»»
(** The user stops the engine while Bob's invocation waits in its timer:
    when the timer fires the invocation is abandoned.  And the user
    stops the engine while Alice's call is suspended: when the call
    fails, her marker shows the error and its message. *)
Lemma cancellation_abandons_queued_witness :
  (exists st,
     run asciiLower sampleTeam sampleProject
       [EvInput (js "Review the budget"); EvExecute sampleClock;
        EvFulfilled 0 toBob; EvStop]
       (initialState sampleTeam) = Some st
     /\ stopAutoExecutionRef st = true
     /\ map (fun tm => length (tm_tasks tm)) (timers st) = [1]
     /\ activeTaskCount st = 1%Z
     /\ exists st',
          step asciiLower sampleTeam sampleProject (EvTimeout 0 sampleClock) st
          = Some st'
          /\ inflight st' = inflight st
          /\ pendingTasks st' = pendingTasks st
          /\ taskResults st' = taskResults st
          /\ activeTaskCount st' = 0%Z)
  /\ (exists st,
        run asciiLower sampleTeam sampleProject
          [EvInput (js "Review the budget"); EvExecute sampleClock; EvStop]
          (initialState sampleTeam) = Some st
        /\ stopAutoExecutionRef st = true
        /\ inflight st = [aliceRoot]
        /\ map pt_expertId (pendingTasks st) = [js "exp_1"]
        /\ exists st',
             step asciiLower sampleTeam sampleProject
               (EvRejected 0 unauthorized) st = Some st'
             /\ taskResults st' = taskResults st
             /\ map pt_expertId (pendingTasks st') = [js "exp_1"]
             /\ (forall p', In p' (pendingTasks st') ->
                   pt_expertId p' = js "exp_1" ->
                   status p' = error
                   /\ errorMessage p' = Some (js "401 Unauthorized"))
             /\ activeTaskCount st' = 0%Z).
Proof.
  split.
  - pose (r := run asciiLower sampleTeam sampleProject
                 [EvInput (js "Review the budget"); EvExecute sampleClock;
                  EvFulfilled 0 toBob; EvStop]
                 (initialState sampleTeam)).
    assert (R : exists st, r = Some st /\ stopAutoExecutionRef st = true
                  /\ map (fun tm => length (tm_tasks tm)) (timers st) = [1]
                  /\ activeTaskCount st = 1%Z
                  /\ exists tm, nth_error (timers st) 0 = Some tm
                                /\ length (tm_tasks tm) = 1).
    { vm_compute. eexists. repeat split. eexists. split; reflexivity. }
    destruct R as (st & E & S & T & C & tm & N & L). exists st.
    split; [exact E|]. split; [exact S|]. split; [exact T|]. split; [exact C|].
    destruct (cancellation_abandons_queued
                (run_reachable _ (reachable_init _ _ _) E) S)
      as (_ & F & _).
    destruct (F 0 sampleClock tm N) as (st' & E' & I & P & Q & _ & K).
    exists st'. rewrite K, C, L. repeat split; assumption.
  - pose (r := run asciiLower sampleTeam sampleProject
                 [EvInput (js "Review the budget"); EvExecute sampleClock;
                  EvStop]
                 (initialState sampleTeam)).
    assert (R : exists st, r = Some st /\ stopAutoExecutionRef st = true
                  /\ inflight st = [aliceRoot]
                  /\ map pt_expertId (pendingTasks st) = [js "exp_1"]
                  /\ activeTaskCount st = 1%Z).
    { vm_compute. eexists. repeat split. }
    destruct R as (st & E & S & I & M & C). exists st.
    split; [exact E|]. split; [exact S|]. split; [exact I|].
    split; [exact M|].
    destruct (cancellation_abandons_queued
                (run_reachable _ (reachable_init _ _ _) E) S)
      as (_ & _ & _ & _ & _ & F).
    assert (N : nth_error (inflight st) 0 = Some aliceRoot)
      by (rewrite I; reflexivity).
    destruct (F 0 aliceRoot unauthorized N)
      as (st' & E' & Q & _ & _ & X & W & _ & _ & _ & _ & _ & K).
    exists st'. split; [exact E'|]. split; [exact Q|].
    split; [rewrite X; exact M|]. split.
    + intros p' J H. destruct (W p' J H) as (W1 & W2 & _).
      split; [exact W1|]. apply W2; [reflexivity|]. vm_compute. discriminate.
    + rewrite K, C. reflexivity.
Defined.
««
[What the task requires] The task calls for every line of the material that contains the string "true".

[Exercise solution]
     /\ stopAutoExecutionRef st = true
        /\ stopAutoExecutionRef st = true
    assert (R : exists st, r = Some st /\ stopAutoExecutionRef st = true
    assert (R : exists st, r = Some st /\ stopAutoExecutionRef st = true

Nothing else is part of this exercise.